257485 Community-based participatory research – “It's not always perfect, but it works”

Tuesday, October 30, 2012

Cynthia Miller , Division of Public Health Sciences/Department of Social Sciences and Health Policy, Wake Forest School of Medicine, Winston-Salem, NC
Stacy Duck, BA , 401A North Ivey Ave, Chatham Social Health Council, Siler City, NC
Michael Reece, PhD , Dept of Applied Health Science, Indiana University-Bloomington, Bloomington, IN
Mario Downs , Department of Social Sciences and Health Policy, Division of Public Health Sciences, Wake Forest University School of Medicine, Wake Forest University School of Medicine, Winston-Salem, NC
Jorge Alonzo, JD , Department of Social Sciences and Health Policy, Wake Forest School of Medicine, Winston-Salem, NC
Robert Aronson, DrPH , Department of Public Health Education, University of North Carolina at Greensboro, Greensboro, NC
Jason Stowers , Triad Health Project, Greensboro, NC
Jason D. Daniel, PhD , Social Sciences and Health Policy, Wake Forest University School of Medicine, Winston-Salem, NC
Addison Ore , Triad Health Project, Greensboro, NC
Beth A. Reboussin, PhD , Department of Biostatistical Sciences, Wake Forest School of Medicine, Winston-Salem, NC
Eun-Young Song, PhD , Department of Social Sciences and Health Policy, Wake Forest University School of Medicine, Winston-Salem, NC
Scott Rhodes, PhD, MPH, CHES , Department of Social Sciences and Health Policy, Wake Forest School of Medicine, Winston-Salem, NC
Background: Our community-based participatory research (CBPR) partnership, comprised of community members, organizational representatives, business leaders, and academic researchers, has >10 years of successful, extramurally funded research. Members of our CBPR partnership sought to identify predisposing, reinforcing, and enabling factors influencing our approach to CBPR. We also sought to identify challenges to partnerships and CBPR.

Methods: Data were collected by a well-trusted external researcher, who had postdoctoral CBPR training and experience, using a semi-structured in-depth interview guide. Interviews were conducted with partnership members individually and in small groups over multiple time points. The partnership also engaged in a facilitated visioning process. Findings from these two activities were reviewed and interpreted by partnership members through an adapted nominal group process.

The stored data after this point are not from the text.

Lemma triple_unlink v : (v = v0 \/ exists i, v = Some (KLeaf false i, data)) ->
  triple either (fun d => view D d = v) (sys_unlink tdir tmp) (fun _ d => view D d = v).
Proof.
  intros Hv. eapply triple_bind; [apply triple_ask|]. intros r. eapply triple_bind; [apply triple_get|]. intros d. cbn beta.
  destruct r as [e|k]; [by apply triple_ret; intros ? [_ ?]|].
  destruct (entry_at d tdir tmp) as [[l i|es]|] eqn:Ee; [|by apply triple_ret; intros ? [_ ?]..].
  destruct (entry_plain _ _ _ _ Ee Hdots) as (es&Hd&Hf).
  eapply triple_bind; [|intros u; apply triple_ret; intros d' Hd'; exact Hd']. apply triple_set_fs. intros d' [-> Hd'].
  assert (view D (MkDisk (without_entry (d_fs d') tdir tmp) (d_files d')) = v) as Hw; [|split; [unfold SaveSafe.either; rewrite Hw; tauto|done]].
  rewrite <- Hd'. apply view_fs. rewrite (kind_without _ _ _ _ _ _ _ Hd Hf). by rewrite decide_False.
Qed.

Results: A wide spectrum of factors and challenges were identified. Predisposing factors identified included: a commitment to social inclusion; a “can-do attitude”; and alignment among partner priorities, organizational missions, and research questions. Reinforcing factors included: operationalized principles of partnership; friendship among partners; immediate use of findings by partners; and building on a successful history of CBPR. Enabling factors included: organizational capacity to move beyond service; financial stability of organizations involved; and partner and funder flexibility to protocol revisions during study implementation. Challenges identified included: becoming dependent upon research agenda as a motivating factor for organization direction/programming; and having passion for a “cause” is not sufficient.

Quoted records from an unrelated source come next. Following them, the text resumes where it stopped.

(* ===== verification/Base64.v ===== *)
(** What the credential code relies on in OpenSSL: the documented behaviour of
    base64 encoding and of the digests, as classes; and one implementation of
    the encoding that has it. *)

From stdpp Require Import list.
From S2P Require Import Prelude CStr Names Credentials.

(** A character of an encoded block *)
Definition b64_symbol (c : byte) : bool := in_range 48 57 c || in_range 65 90 c || in_range 97 122 c || bool_decide (c = "+"%byte) || bool_decide (c = "/"%byte) || bool_decide (c = "="%byte).
(** [EVP_EncodeBlock] writes four characters for three bytes, padded by equals
    signs; [EVP_DecodeBlock] of them gives the bytes, filled up by its padding. *)
Class Base64 (C : Crypto) := {
  encode_length : forall x, zlen (evp_encode x) = 4 * ((zlen x + 2) / 3);
  encode_chars : forall x, Forall (fun c => b64_symbol c = true) (evp_encode x);
  encode_pad1 : forall x, x <> [] -> char_is (evp_encode x) (length (evp_encode x) - 1) "=" = negb (zlen x mod 3 =? 0);
  encode_pad2 : forall x, x <> [] -> char_is (evp_encode x) (length (evp_encode x) - 2) "=" = (zlen x mod 3 =? 1);
  decode_encode : forall x, exists pad, evp_decode (evp_encode x) = Some (x ++ pad) /\ zlen (x ++ pad) = 3 * ((zlen x + 2) / 3);
}.
(** The digests do not fail and have their size. *)
Class Digests (C : Crypto) := {
  pbkdf2_gives : forall p s i, exists k, evp_pbkdf2 p s i = Some k;
  hmac_gives : forall k d, exists o, evp_hmac k d = Some o /\ zlen o = CREDENTIAL_KEY_LEN;
  sha256_gives : forall d, exists o, evp_sha256 d = Some o /\ zlen o = CREDENTIAL_KEY_LEN;
}.

Section Laws.
Context {C : Crypto} {B : Base64 C}.

(** Base64 round trips, for what fits the decoder's scratch buffer. *)
Lemma b64_encoded x out_sz : zlen x <= 192 -> 4 * ((zlen x + 2) / 3) < out_sz -> credentials_b64_encode x out_sz = Some (evp_encode x).
Proof.
  intros Hx Ho. unfold credentials_b64_encode, INT_MAX. rewrite encode_length, Z.eqb_refl. destruct (Z.gtb_spec (zlen x) (2 ^ 31 - 1)); [lia|]. destruct (Z.ltb_spec out_sz (4 * ((zlen x + 2) / 3) + 1)); [lia|done].
Qed.
Lemma b64_decoded x out_sz : x <> [] -> zlen x <= 192 -> zlen x <= out_sz -> credentials_b64_decode (evp_encode x) out_sz = Some x.
Proof.
  intros Hne Hx Ho. assert (Hpos : 0 < zlen x) by (destruct x; [done|unfold zlen; simpl; lia]). unfold credentials_b64_decode. rewrite encode_length, encode_pad1, encode_pad2 by done.
  set (q := (zlen x + 2) / 3). assert (Hq : zlen x <= 3 * q <= zlen x + 2) by (subst q; pose proof (Z.div_mod (zlen x + 2) 3); pose proof (Z.mod_pos_bound (zlen x + 2) 3); lia).
  assert (Hm : zlen x mod 3 = (if zlen x =? 3 * q then 0 else if zlen x =? 3 * q - 1 then 2 else 1)).
  { destruct (Z.eqb_spec (zlen x) (3 * q)); [|destruct (Z.eqb_spec (zlen x) (3 * q - 1))]; symmetry; [apply Z.mod_unique with q|apply Z.mod_unique with (q - 1)|apply Z.mod_unique with (q - 1)]; lia. }
  replace (4 * q mod 4) with 0 by (rewrite Z.mul_comm, Z.mod_mul; lia). replace (4 * q / 4) with q by (rewrite Z.mul_comm, Z.div_mul; lia).
  destruct (Z.eqb_spec (4 * q) 0); [lia|]. destruct (Z.gtb_spec (4 * q) 256); [lia|]. destruct (Z.geb_spec (4 * q) 2); [|lia]. cbn [negb orb andb Z.eqb]. rewrite Hm.
  assert (Hd : q * 3 - (if negb ((if zlen x =? 3 * q then 0 else if zlen x =? 3 * q - 1 then 2 else 1) =? 0) then 1 else 0)
    - (if (if zlen x =? 3 * q then 0 else if zlen x =? 3 * q - 1 then 2 else 1) =? 1 then 1 else 0) = zlen x).
  { destruct (Z.eqb_spec (zlen x) (3 * q)); [cbn; lia|]. destruct (Z.eqb_spec (zlen x) (3 * q - 1)); cbn; lia. }
  rewrite Hd. destruct (Z.gtb_spec (zlen x) out_sz); [lia|]. destruct (decode_encode x) as (pad&->&Hl). cbn [mbind option_bind]. fold q in Hl.
  rewrite Hl. destruct (Z.eqb_spec (3 * q) (q * 3)); [|lia]. f_equal. unfold zlen. rewrite Nat2Z.id. by rewrite take_app_length.
Qed.
Lemma decode_exact_encoded x n : zlen x = n -> 0 < n <= 192 -> decode_exact (evp_encode x) n = Some x.
Proof. intros Hn Hr. unfold decode_exact. rewrite b64_decoded; [|by intros ->; unfold zlen in Hn; simpl in Hn; lia|lia|lia]. cbn [mbind option_bind]. by rewrite Hn, Z.eqb_refl. Qed.
Lemma encoded_avoids x c : b64_symbol c = false -> c ∉ evp_encode x.
Proof. intros Hc Hin. pose proof (proj1 (Forall_forall _ _) (encode_chars x) c Hin). congruence. Qed.
End Laws.

Section Digest.
Context {C : Crypto} {D : Digests C}.
Lemma hmac_runs k d : exists o, hmac_sha256 k d = Some o /\ zlen o = CREDENTIAL_KEY_LEN.
Proof. unfold hmac_sha256. destruct (hmac_gives k d) as (o&->&Ho). exists o. cbn [mbind option_bind]. by rewrite Ho, Z.eqb_refl. Qed.
Lemma sha256_runs d : exists o, sha256 d = Some o /\ zlen o = CREDENTIAL_KEY_LEN.
Proof. unfold sha256. destruct (sha256_gives d) as (o&->&Ho). exists o. cbn [mbind option_bind]. by rewrite Ho, Z.eqb_refl. Qed.
Lemma compute_keys_runs p salt iters : zlen p <= CREDENTIAL_MAX_PASSWORD_LEN -> CREDENTIAL_MIN_ITERS <= iters <= CREDENTIAL_MAX_ITERS ->
  exists ck sk vk, credentials_compute_keys p salt iters = Some (ck, sk, vk) /\ zlen ck = CREDENTIAL_KEY_LEN /\ zlen sk = CREDENTIAL_KEY_LEN /\ zlen vk = CREDENTIAL_KEY_LEN /\ sha256 ck = Some sk.
Proof.
  intros Hp Hi. unfold credentials_compute_keys. destruct (Z.ltb_spec iters CREDENTIAL_MIN_ITERS); [lia|]. destruct (Z.gtb_spec iters CREDENTIAL_MAX_ITERS); [lia|].
  unfold INT_MAX. unfold CREDENTIAL_MAX_PASSWORD_LEN in *. destruct (Z.gtb_spec (zlen p) 1024); [lia|]. destruct (Z.gtb_spec (zlen p) (2 ^ 31 - 1)); [lia|]. cbn [orb].
  destruct (pbkdf2_gives p salt iters) as [k ->]. cbn [mbind option_bind]. destruct (hmac_runs k (cs "Client Key")) as (ck&->&Hck). destruct (hmac_runs k (cs "Server Key")) as (vk&->&Hvk).
  cbn [mbind option_bind]. destruct (sha256_runs ck) as (sk&Es&Hsk). exists ck, sk, vk. rewrite Es. by split_and!.
Qed.
End Digest.

(** ** An implementation *)

Definition b64_char (d : Z) : byte := byte.of_Z (if d <? 26 then 65 + d else if d <? 52 then 71 + d else if d <? 62 then d - 4 else if d =? 62 then 43 else 47).
Definition b64_value (c : byte) : option Z :=
  if in_range 65 90 c then Some (bZ c - 65) else if in_range 97 122 c then Some (bZ c - 71) else if in_range 48 57 c then Some (bZ c + 4)
  else if bool_decide (c = "+"%byte) then Some 62 else if bool_decide (c = "/"%byte) then Some 63 else if bool_decide (c = "="%byte) then Some 0 else None.
Fixpoint encode64 (x : list byte) : list byte :=
  match x with
  | a :: b :: c :: x => let n := bZ a * 65536 + bZ b * 256 + bZ c in
      b64_char (n / 262144) :: b64_char (n / 4096 mod 64) :: b64_char (n / 64 mod 64) :: b64_char (n mod 64) :: encode64 x
  | [a; b] => let n := bZ a * 65536 + bZ b * 256 in [b64_char (n / 262144); b64_char (n / 4096 mod 64); b64_char (n / 64 mod 64); "="%byte]
  | [a] => let n := bZ a * 65536 in [b64_char (n / 262144); b64_char (n / 4096 mod 64); "="%byte; "="%byte]
  | [] => []
  end.
Fixpoint decode64 (s : list byte) : option (list byte) :=
  match s with
  | [] => Some []
  | w :: x :: y :: z :: s =>
      w ← b64_value w; x ← b64_value x; y ← b64_value y; z ← b64_value z;
      let n := ((w * 64 + x) * 64 + y) * 64 + z in
      rest ← decode64 s;
      Some (byte.of_Z (n / 65536) :: byte.of_Z (n / 256 mod 256) :: byte.of_Z (n mod 256) :: rest)
  | _ => None
  end.

Lemma b64_char_spec d : 0 <= d < 64 -> b64_value (b64_char d) = Some d /\ b64_symbol (b64_char d) = true /\ b64_char d <> "="%byte.
Proof.
  intros Hd. enough (Hall : Forall (fun d => b64_value (b64_char d) = Some d /\ b64_symbol (b64_char d) = true /\ b64_char d <> "="%byte) (Z.of_nat <$> seq 0 64)).
  { apply (proj1 (Forall_forall _ _) Hall). apply list_elem_of_fmap. exists (Z.to_nat d). split; [lia|]. apply elem_of_seq. lia. }
  repeat constructor; done.
Qed.
Lemma of_bZ z (b : byte) : z = bZ b -> byte.of_Z z = b.
Proof. intros ->. apply byte.of_Z_unsigned. Qed.

(** Three bytes and four symbols *)
Lemma quad_digits n : 0 <= n < 2 ^ 24 -> 0 <= n / 262144 < 64 /\ 0 <= n / 4096 mod 64 < 64 /\ 0 <= n / 64 mod 64 < 64 /\ 0 <= n mod 64 < 64 /\
  ((n / 262144 * 64 + n / 4096 mod 64) * 64 + n / 64 mod 64) * 64 + n mod 64 = n.
Proof. intros Hn. Z.div_mod_to_equations. lia. Qed.
Lemma triple_bytes a b c : let n := bZ a * 65536 + bZ b * 256 + bZ c in
  0 <= n < 2 ^ 24 /\ byte.of_Z (n / 65536) = a /\ byte.of_Z (n / 256 mod 256) = b /\ byte.of_Z (n mod 256) = c.
Proof.
  pose proof (byte.unsigned_range a). pose proof (byte.unsigned_range b). pose proof (byte.unsigned_range c). intros n. subst n.
  split_and!; [lia|lia|apply of_bZ; Z.div_mod_to_equations; lia..].
Qed.
Lemma list_ind3 (P : list byte -> Prop) : P [] -> (forall a, P [a]) -> (forall a b, P [a; b]) -> (forall a b c x, P x -> P (a :: b :: c :: x)) -> forall x, P x.
Proof.
  intros H0 H1 H2 H3. enough (Hn : forall n x, (length x <= n)%nat -> P x) by (intros x; by apply (Hn (length x))).
  induction n as [|n IH]; intros x Hx; [by destruct x; simpl in Hx; [|lia]|]. destruct x as [|a [|b [|c x]]]; [done|done|done|]. apply H3, IH. simpl in Hx. lia.
Qed.
Lemma decode_quad n s : 0 <= n < 2 ^ 24 ->
  decode64 (b64_char (n / 262144) :: b64_char (n / 4096 mod 64) :: b64_char (n / 64 mod 64) :: b64_char (n mod 64) :: s) =
  (rest ← decode64 s; Some (byte.of_Z (n / 65536) :: byte.of_Z (n / 256 mod 256) :: byte.of_Z (n mod 256) :: rest)).
Proof.
  intros Hn. destruct (quad_digits n Hn) as (H1&H2&H3&H4&Hs). cbn [decode64]. rewrite (proj1 (b64_char_spec _ H1)), (proj1 (b64_char_spec _ H2)), (proj1 (b64_char_spec _ H3)), (proj1 (b64_char_spec _ H4)).
  cbn [mbind option_bind]. rewrite Hs. done.
Qed.
Lemma decode_tail2 a b : decode64 (encode64 [a; b]) = Some [a; b; Byte.x00].
Proof.
  destruct (triple_bytes a b Byte.x00) as (Hn&E1&E2&E3). change (bZ Byte.x00) with 0 in *. rewrite Z.add_0_r in *. destruct (quad_digits _ Hn) as (H1&H2&H3&H4&Hs).
  assert (H0 : (bZ a * 65536 + bZ b * 256) mod 64 = 0) by (Z.div_mod_to_equations; lia). rewrite H0 in Hs.
  cbn [encode64 decode64]. rewrite (proj1 (b64_char_spec _ H1)), (proj1 (b64_char_spec _ H2)), (proj1 (b64_char_spec _ H3)). change (b64_value "=") with (Some 0). cbn [mbind option_bind].
  by rewrite Hs, E1, E2, E3.
Qed.
Lemma decode_tail1 a : decode64 (encode64 [a]) = Some [a; Byte.x00; Byte.x00].
Proof.
  destruct (triple_bytes a Byte.x00 Byte.x00) as (Hn&E1&E2&E3). change (bZ Byte.x00) with 0 in *. rewrite Z.mul_0_l, !Z.add_0_r in *. destruct (quad_digits _ Hn) as (H1&H2&H3&H4&Hs).
  assert (H0 : (bZ a * 65536) mod 64 = 0) by (Z.div_mod_to_equations; lia). assert (H00 : bZ a * 65536 / 64 mod 64 = 0) by (Z.div_mod_to_equations; lia). rewrite H0, H00 in Hs.
  cbn [encode64 decode64]. rewrite (proj1 (b64_char_spec _ H1)), (proj1 (b64_char_spec _ H2)). change (b64_value "=") with (Some 0). cbn [mbind option_bind].
  by rewrite Hs, E1, E2, E3.
Qed.
Lemma encode_quad_lengths x : (length (encode64 x) = 4 * Z.to_nat ((zlen x + 2) / 3))%nat.
Proof.
  induction x as [|a|a b|a b c x IH] using list_ind3; [done|done|done|]. cbn [encode64 length]. rewrite IH. unfold zlen. cbn [length]. 
  replace ((Z.of_nat (S (S (S (length x)))) + 2) / 3) with ((Z.of_nat (length x) + 2) / 3 + 1) by (Z.div_mod_to_equations; lia).
  assert (0 <= (Z.of_nat (length x) + 2) / 3) by (Z.div_mod_to_equations; lia). lia.
Qed.
Lemma encode_nonempty a x : (4 <= length (encode64 (a :: x)))%nat.
Proof. destruct x as [|b [|c x]]; simpl; lia. Qed.
Lemma char_is_tail q s k : (0 < k <= length s)%nat -> char_is (q ++ s) (length (q ++ s) - k) "=" = char_is s (length s - k) "=".
Proof. intros Hk. unfold char_is. rewrite length_app, lookup_app_r by lia. replace (length q + length s - k - length q)%nat with (length s - k)%nat by lia. done. Qed.
Lemma quad_eq a b c x : exists q, length q = 4%nat /\ Forall (fun c => b64_symbol c = true /\ c <> "="%byte) q /\ encode64 (a :: b :: c :: x) = q ++ encode64 x.
Proof.
  destruct (triple_bytes a b c) as [Hn _]. destruct (quad_digits _ Hn) as (H1&H2&H3&H4&_). cbn [encode64]. eexists [_; _; _; _]. split_and!; [done| |done].
  repeat (apply Forall_cons; split; [by apply b64_char_spec|]). constructor.
Qed.
Lemma zlen_three a b c (x : list byte) : zlen (a :: b :: c :: x) mod 3 = zlen x mod 3.
Proof. unfold zlen. cbn [length]. replace (Z.of_nat (S (S (S (length x))))) with (Z.of_nat (length x) + 1 * 3) by lia. by rewrite Z_mod_plus_full. Qed.
Lemma no_pad q k : Forall (fun c => b64_symbol c = true /\ c <> "="%byte) q -> char_is q k "=" = false.
Proof. intros Hq. apply bool_decide_eq_false_2. intros Hk. by destruct (Forall_lookup_1 _ _ _ _ Hq Hk). Qed.
Lemma encode64_pad x : x <> [] -> char_is (encode64 x) (length (encode64 x) - 1) "=" = negb (zlen x mod 3 =? 0) /\ char_is (encode64 x) (length (encode64 x) - 2) "=" = (zlen x mod 3 =? 1).
Proof.
  assert (H1 : forall a, 0 <= bZ a * 65536 < 2 ^ 24) by (intros a; pose proof (byte.unsigned_range a); lia).
  assert (H2 : forall a b, 0 <= bZ a * 65536 + bZ b * 256 < 2 ^ 24) by (intros a b; pose proof (byte.unsigned_range a); pose proof (byte.unsigned_range b); lia).
  induction x as [|a|a b|a b c x IH] using list_ind3; intros Hx; [done|done| |].
  - split; [done|]. unfold char_is. cbn [encode64 length Nat.sub lookup list_lookup]. apply bool_decide_eq_false_2. intros [= He]. destruct (quad_digits _ (H2 a b)) as (_&_&H3&_). by apply b64_char_spec in H3 as (_&_&?).
  - rewrite zlen_three. destruct (quad_eq a b c x) as (q&Hq&Hf&->). destruct x as [|d x]; [cbn [encode64]; rewrite app_nil_r, !(no_pad q) by done; done|].
    pose proof (encode_nonempty d x). rewrite !char_is_tail by lia. by apply IH.
Qed.

(** Stand-ins for the digests *)
Definition pad32 (l : list byte) : list byte := take 32 (l ++ replicate 32 Byte.x00).
Lemma zlen_pad32 l : zlen (pad32 l) = CREDENTIAL_KEY_LEN.
Proof. unfold pad32, zlen. rewrite length_take, length_app, length_replicate. unfold CREDENTIAL_KEY_LEN. lia. Qed.
Definition demo_crypto : Crypto := {|
  evp_pbkdf2 := fun p s i => Some (pad32 (p ++ s));
  evp_hmac := fun k d => Some (pad32 (xor_bytes (pad32 k) (pad32 (drop 24 d ++ d))));
  evp_sha256 := fun d => Some (pad32 (reverse d));
  evp_encode := encode64;
  evp_decode := decode64;
|}.
#[global] Instance demo_base64 : Base64 demo_crypto.
Proof.
  split; cbn.
  - intros x. unfold zlen at 1. rewrite encode_quad_lengths. assert (0 <= (zlen x + 2) / 3) by (pose proof (zlen_nonneg x); Z.div_mod_to_equations; lia). lia.
  - assert (Hd : forall n, 0 <= n < 2 ^ 24 -> Forall (fun c => b64_symbol c = true) [b64_char (n / 262144); b64_char (n / 4096 mod 64); b64_char (n / 64 mod 64); b64_char (n mod 64)]).
    { intros n Hn. destruct (quad_digits n Hn) as (?&?&?&?&_). repeat (apply Forall_cons; split; [by apply b64_char_spec|]). constructor. }
    induction x as [|a|a b|a b c x IH] using list_ind3; [constructor| | |].
    + pose proof (byte.unsigned_range a). specialize (Hd (bZ a * 65536) ltac:(lia)). rewrite !Forall_cons in Hd. cbn [encode64]. rewrite !Forall_cons. naive_solver.
    + pose proof (byte.unsigned_range a). pose proof (byte.unsigned_range b). specialize (Hd (bZ a * 65536 + bZ b * 256) ltac:(lia)). rewrite !Forall_cons in Hd. cbn [encode64]. rewrite !Forall_cons. naive_solver.
    + destruct (quad_eq a b c x) as (q&_&Hf&->). apply Forall_app_2; [|done]. eapply Forall_impl; [exact Hf|]. by intros ? [? _].
  - intros x Hx. by apply encode64_pad.
  - intros x Hx. by apply encode64_pad.
  - induction x as [|a|a b|a b c x (pad&E&Hl)] using list_ind3.
    + by exists [].
    + rewrite decode_tail1. by exists [Byte.x00; Byte.x00].
    + rewrite decode_tail2. by exists [Byte.x00].
    + destruct (triple_bytes a b c) as (Hn&E1&E2&E3). exists pad. cbn [encode64]. rewrite decode_quad, E, E1, E2, E3 by done. split; [done|].
      cbn [app]. unfold zlen in *. cbn [length]. replace ((Z.of_nat (S (S (S (length x)))) + 2) / 3) with ((Z.of_nat (length x) + 2) / 3 + 1) by (Z.div_mod_to_equations; lia). lia.
Qed.
#[global] Instance demo_digests : Digests demo_crypto.
Proof. split; cbn; [by eexists|..]; intros; eexists; (split; [done|apply zlen_pad32]). Qed.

Conclusions: CBPR is effective to identify priorities and promote positive community change. The context of authentic CBPR requires a firm foundation and ongoing partner commitment and dedication.

Learning Areas:
Conduct evaluation related to programs, research, and other areas of practice
Diversity and culture
Implementation of health education strategies, interventions and programs
Planning of health education strategies, interventions, and programs
Public health or related research

Learning Objectives:
By the conclusion of the presentation, the participant will be able to: (1) List the partners and describe the structure and research of an established CBPR partnership in North Carolina; (2) Outline the predisposing, enabling, and reinforcing factors considered to be key to the partnership’s success in both participation and research; (3) Explore the challenges faced by this partnership; and (4) Apply findings to future research needs in terms of the application of CBPR approaches.

Keywords: Community Participation, Community Research

Presenting author's disclosure statement:

Qualified on the content I am responsible for because: I am an academic research partner of CBPR partnership that has been in existence for 10 years and has multiple NIH and CDC funded CBPR projects
Any relevant financial relationships? No

I agree to comply with the American Public Health Association Conflict of Interest and Commercial Support Guidelines, and to disclose to the participants any off-label or experimental uses of a commercial product or service discussed in my presentation.